Task brief
Among the lines below, take the one holding "arguments; the counts", the one holding "whose length depends", and all lines between them. Set them down exactly.

Given entries
(* ===== verification/Prelude.v ===== *)
(** * A verification library for the GraphZeppelin experiments

    The repository compares GraphZeppelin with the graph systems Aspen and Terrace and
    holds their code, next to the experiments' own.  This development models the parts
    with logic of their own that is not a driver, a vendored utility or a template
    library, and proves what they promise.

    ** The program and the files

    The paths are under [src/].  T stands for [comparison_systems/terrace/code], K for
    [comparison_systems/aspen/code/cilkrts/runtime], S for [sketch_expr/agm_sketching],
    A for [comparison_systems/aspen/code/trees], G for [comparison_systems/aspen/code/graph].

    - The counting quotient filter of Terrace, [T/src/gqf].  A filter ([Blocks.QF]) is its
      run-time data, its metadata and its blocks; the blocks are the bytes of the C array
      read as one integer, so that the packed structures, unaligned 64-bit accesses and
      bit fields of the code are shifts and masks.
      [RankSelect] (rank_select.c and the word operations of gqf.c), [Hashutil]
      (hashutil.c), [Blocks] (slots, metadata bits, offsets, run_end, searches and shifts),
      [Locks] (qf_lock .. modify_metadata), [CounterCode] (encode_counter,
      decode_counter), [Insert] (insert1, insert), [Remove] (_remove), [Iterator],
      [Filter] (the qf_ functions of gqf.h), [Merge] (qf_merge .. qf_magnitude) and
      [FileStore] (gqf_file.c) translate the code; [Insert] calls [Blocks], [Locks] and
      [CounterCode], [Filter] calls all of them, [Merge] and [FileStore] call [Filter].
    - The partitioned counters of Terrace, [T/src/partitioned_counter.c]:
      [PartitionedCounter], as sequential functions and as interleaved instructions.
    - The graph sketches of the sketch experiment: [Pairing] (S/src/util.cpp),
      [PrimeGenerator] (S/include/prime_generator.h), [Bucket] (S/src/bucket.cpp) and
      [AgmSketch] (S/src/agm_sketch.cpp, S/include/agm_sketch.h).  The two compiled
      configurations and the library functions XXH64 and log2 are an interface,
      [Bucket.SketchEnv], with its laws in [Bucket.SketchEnvOk].
    - Parts of the Cilk runtime of Aspen: [SafeString] (K/sslib) and [CilkSync]
      (K/spin_mutex.c, K/worker_mutex.c, K/signal_node.c).
    - The search trees of Aspen, in which it keeps its graphs: persistent, balanced by
      weight, shared between maps and released by reference counts.  [PamStore] (A/gc.h,
      A/basic_node.h, A/augmented_node.h) has the nodes in an explicit store, a finite map
      from addresses, and a monad [mem] for the functions that change it; on it [PamJoin]
      (A/weight_balanced_tree.h, A/balance_utils.h), [PamSeq] (A/sequence_ops.h), [PamMap]
      (A/map_ops.h, searches and the operations on one key), [PamBulk] (A/map_ops.h, union
      to ranges), [PamAug] (A/augmented_ops.h), [PamClass] (A/map.h, A/augmented_map.h) and
      [PamReduce] (the iterations over nodes and the reductions over ranges of
      A/sequence_ops.h, A/map_ops.h and A/map.h) translate the code, each calling the ones before.  The entries are an interface,
      [PamTree.Entry], with its laws in [PamTree.EntryOk] and [PamAug.AugOk]; the allocator
      is one too, [PamStore.Allocator].
    - The B-trees in which Terrace keeps the neighbours of vertices of high degree,
      T/include/btree.h: [Btree] translates the nodes, searches, insertion, removal,
      traversals and iterators, on the programs over a heap of objects of [Arrays].
    - The lists of neighbours of Aspen's graphs, kept compressed in blocks of bytes that are
      shared and counted: [EdgeCode] (G/../common/compression.h, the codes) and [EdgeLists]
      (G/tree_plus/compressed_nodes_2.h, compressed_iter.h and compressed_lists.h: pools of
      blocks, readers, writers and the operations on lists), again on [Arrays].

    - The packed memory array in which Terrace keeps the neighbours of vertices of medium
      degree, T/src/PMA.cc and T/include/PMA.hpp: [Pma] translates the array with its leaves
      and density bounds, the spreading of windows, doubling and halving, the search, the
      operations on edges and vertices, construction, copies and iteration.

    [Arrays] (programs over a heap of objects; reading, writing and moving parts of arrays,
    sets of keys as sorted lists) serves the three.

    The other files carry the proofs: [BitSeq] counts bits of sequences, [BlockBits] reads
    the blocks as bit sequences ([view]), [Shifting] describes the shifts of slots,
    [Layout] says where the runs of a filter lie ([wf], [laid_out]), [Repr]
    says what a filter stores ([repr]), [Runs] relates a run to counted remainders
    ([run_code]), [CounterIncrement], [InsertSlot], [InsertPlace], [InsertOne] and
    [FilterTheorems] prove insertion and lookup, [Enumerate] iteration;
    [ShiftBack] says what is right about a single slot ([slot_ok]) and how the layout changes
    when a run gets shorter, and proves the loop that moves slots back, [RemoveRun]
    the replacement of a counter and the offsets, [RemoveTheorems] _remove; [InsertRun]
    composes the shifts that move slots into the next empty ones, says how the layout changes
    when a run gets longer and proves the replacement of a counter by a longer one,
    [InsertTheorems] insert, and [FilterHistory] histories of insertions and removals;
    [Threads] sums over thread pools, [Fermat] restates a theorem of MathComp, [Doubles]
    bounds products in double precision.
    For the trees, [PamTree], [PamOps], [PamSets] and [PamMulti] have the operations on
    trees as values, with what they do to the sequence of entries, to sortedness and to
    balance; [PamPrims] is the invariant of the store ([inv h F S]: the store holds exactly
    the trees [F] that someone owns and the detached nodes [S], and every reference count
    is the number of references); [PamPrims] and [PamGC] prove the primitive operations
    against it, [PamReads] the operations that only read, [PamClient] programs that use
    maps, [PamFaults] an instance and what goes wrong in some functions;
    [PamTheorems] collects the properties.
    For the B-trees, [BtreeSearch] describes the arrays of a node and the trees
    in the heap ([wf], [elems], [cells]) and proves the searches; [BtreeInsert], [BtreeFill],
    [BtreeRemove] and [BtreeIter] prove the operations on nodes, [BtreeTree] the height and
    insertion at the root; [BtreeTheorems] has the properties.
    For the edge lists, [EdgeRepr] says what a block holds ([node_is]) and what readers and
    writers have read and written, [EdgeOps] what the walks and merges compute, and
    [EdgeTheorems] states the properties for the references that a caller holds ([lists]).
    For the packed memory array, [PmaSearch] has the cells as a list of leaves ([cells], [weak])
    and proves the search, [PmaSpread] says how an array holds a graph ([lays]) and proves the
    moves within a leaf and over a window, [PmaDensity] the sizes and the bounds ([sized]) and
    the densities in double precision, [PmaBalance] the way up the windows ([balanced]),
    [PmaUpdate] insertion and removal at an index, [PmaGraph] the operations on edges ([stores]),
    and [PmaTheorems] vertices, iteration, histories and the properties.

    ** What is proved

    - The abstract state of a filter is a multiset of hashes, [InsertOne.holds].  A new
      filter is empty; [insert1] adds one copy of a hash, on every path (empty home slot,
      new remainder, new counter slot, increment in place, grown counter), and gives the
      locks back; [insert] adds any number of copies, finding the slots for the counter in
      the next empty ones; _remove lowers the count of one hash, gives back the slots and keeps the
      rest, or reports that the hash is absent (and then keeps its locks); a query returns
      the count; after any history of insertions and removals on a new filter the counts are
      those the history implies; an iterator enumerates the contents in the order of the hashes.
      The scans over the metadata ([run_end],
      [find_first_empty_slot], [offset_lower_bound]) find what the layout says, the
      counter code round-trips, the word-wise shift is the slot-by-slot loop.
    - Concurrency: region locks exclude each other, never deadlock, and failing to lock
      changes nothing; the partitioned counter loses no count and is accurate to its
      threshold; the Cilk mutexes exclude and no wake-up is lost, in all interleavings.
    - Sketches of vectors of at least two entries: modular powers are exact, sketches are
      linear and depend only on the vector, a vector with one non-zero entry is found and
      the zero vector is recognised; the pairing functions are exact and invertible.  The
      defects met on the way are theorems too (the primality test, batch updates, which
      seed a bucket by its number and not by its row, scaling, shifts past the width, and
      the division by zero that makes sketches of vectors of one entry useless).
    - Aspen's trees: each operation on the store computes what the operation on values
      does, keeps the other trees, and keeps the reference counts exact, so that nothing
      that is used is released and nothing is lost (specifications of the form
      [wp m Q h], which say that [m] returns).  Programs that assign to map variables refine the
      same assignments to functions from keys to values ([PamClient.represents]); trees
      stay sorted and balanced, hence of logarithmic depth, with the balance test made in
      double precision as in the code.  Rank and select, sums over ranges, reductions and iterations are
      exact.  The functions that break this are shown to: [keys], [if_exist] and
      [aug_filter] lose references, [update] releases one too many, [insert_lazy] computes
      wrong sums.
    - Terrace's B-trees: search, insertion and removal do what they do to a set of keys, the
      iterator lists the keys in order, and the store always holds exactly the nodes of the
      tree ([BtreeTheorems.represents]), so that no node is lost.  Insertion fails this when
      the key is in the middle of a full root: it is then inserted twice, which is a theorem.
    - Aspen's edge lists: the codes round-trip, so that a walk meets the neighbours a list was
      made of; union, difference, split and intersection compute those sets and leave their
      arguments; the counts are exact, each block returns to the pool it came from when the last
      reference is given up, and nothing is left at the end.  This holds for lists of at most
      [EdgeRepr.max_degree] neighbours, the largest for which a new block fits a pool; beyond,
      a block may be returned to the wrong pool, which is a theorem too.
    - Terrace's packed memory array: histories of additions and removals, singly and in
      batches, and copies return what the same operations on sorted lists of edges do, and
      searches, iteration and listings read the result; no leaf ever fills up.  The bounds of
      the densities are computed as in the code and checked for each size of array.  The last
      vertex is not covered: its edges can be lost, as an example shows.
    - The hash functions are injective where they claim to be invertible, files round-trip
      filters, the bounded string functions stay in bounds.

    ** Conventions

    C integers are integers with explicit wrap-around ([uwrap], [swrap], the scope
    [u64_scope]).  A function returns [None] where the code aborts, waits for ever or has
    undefined behaviour (an index out of range, a lock that is never released, a division by
    zero).  The blocks of a filter are an exception: they are one integer, and what is read
    past the last block is zero; the theorems on filters stay inside the blocks.  Loops
    whose length depends on data take fuel: [Blocks.scan_fuel], the number of slots, is
    enough for the scans of a filter since each round moves at least one slot ahead, and
    the specifications of the scans prove that they return; 64 rounds are enough for the
    digits of a 64-bit count and for nested resizes, which double the filter; the word
    size is enough for the bits of an exponent; the trees' functions need fuel above the depth,
    which is at most the size, and the theorems ask for the size and a constant.  The configuration is that of the build:
    [QF_BITS_PER_SLOT] is 0 and assertions are off.
    In the trees, calls that the code forks run one after the other, left first; pointers
    and reference counts are unbounded, sizes have their 32 bits; arguments of a call are
    evaluated from left to right; copying an entry is the identity; the collector is
    initialised.  A B-tree has at most six levels ([BtreeTree.levels]), since 32-bit keys are
    at most [2^32] and every inner node but the root has 64 children; [new] returns any free
    address, what a copy reads beyond the end of a node is an argument ([past_end]), and
    copies of overlapping regions with memcpy are taken to move them.
    Edges have 64 bits and vertices 32 (EDGELONG), a pool never runs out, freeing a block to
    another pool is undefined, and what a new block ([junk]) or field ([unset]) holds is an
    argument; the loops of the edge lists run as many rounds as there are neighbours.  The packed memory array has at most [2 ^ 32] cells, runs one task at a time, so that
    every lock is free when it is taken, and its loops run at most as often as there are
    cells; removal is proved for graphs of at least five vertices, since with fewer the array
    may be halved below what the code can spread.  A function of map.h that takes a map by value is modelled for a caller
    that keeps its object: it copies the object first.

    ** Not modelled

    The Cilk scheduler, its fibers, exceptions and system layers (stack switching,
    assembly, threads), the reducers and the other template libraries, the locks
    and the parallel merges of Terrace's packed memory array and the graph on top of it, B-trees with weights, the trees of chunks
    over Aspen's edge lists, its graphs and algorithms, its list allocator and the construction of maps from unsorted input (build.h, which rests on
    the sorts of PBBS), vendored utilities (Google's B-trees, logging, sorting), and the
    drivers of the experiments.  Failing system calls of gqf_file.c, debug dumps and
    the printing of sketches are left out.  Of the filter, the merges are translated but not
    proved, [insert] is proved for slots of at least three bits, and _remove for filters none
    of whose runs reaches the last block, where the code may read the offset of the block
    after it. *)

From Stdlib Require Export ZArith Lia List Bool Btauto Morphisms Setoid.
Import ListNotations.
#[local] Open Scope Z_scope.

Output
      arguments; the counts are exact, each block returns to the pool it came from when the last
      reference is given up, and nothing is left at the end.  This holds for lists of at most
      [EdgeRepr.max_degree] neighbours, the largest for which a new block fits a pool; beyond,
      a block may be returned to the wrong pool, which is a theorem too.
    - Terrace's packed memory array: histories of additions and removals, singly and in
      batches, and copies return what the same operations on sorted lists of edges do, and
      searches, iteration and listings read the result; no leaf ever fills up.  The bounds of
      the densities are computed as in the code and checked for each size of array.  The last
      vertex is not covered: its edges can be lost, as an example shows.
    - The hash functions are injective where they claim to be invertible, files round-trip
      filters, the bounded string functions stay in bounds.

    ** Conventions

    C integers are integers with explicit wrap-around ([uwrap], [swrap], the scope
    [u64_scope]).  A function returns [None] where the code aborts, waits for ever or has
    undefined behaviour (an index out of range, a lock that is never released, a division by
    zero).  The blocks of a filter are an exception: they are one integer, and what is read
    past the last block is zero; the theorems on filters stay inside the blocks.  Loops
    whose length depends on data take fuel: [Blocks.scan_fuel], the number of slots, is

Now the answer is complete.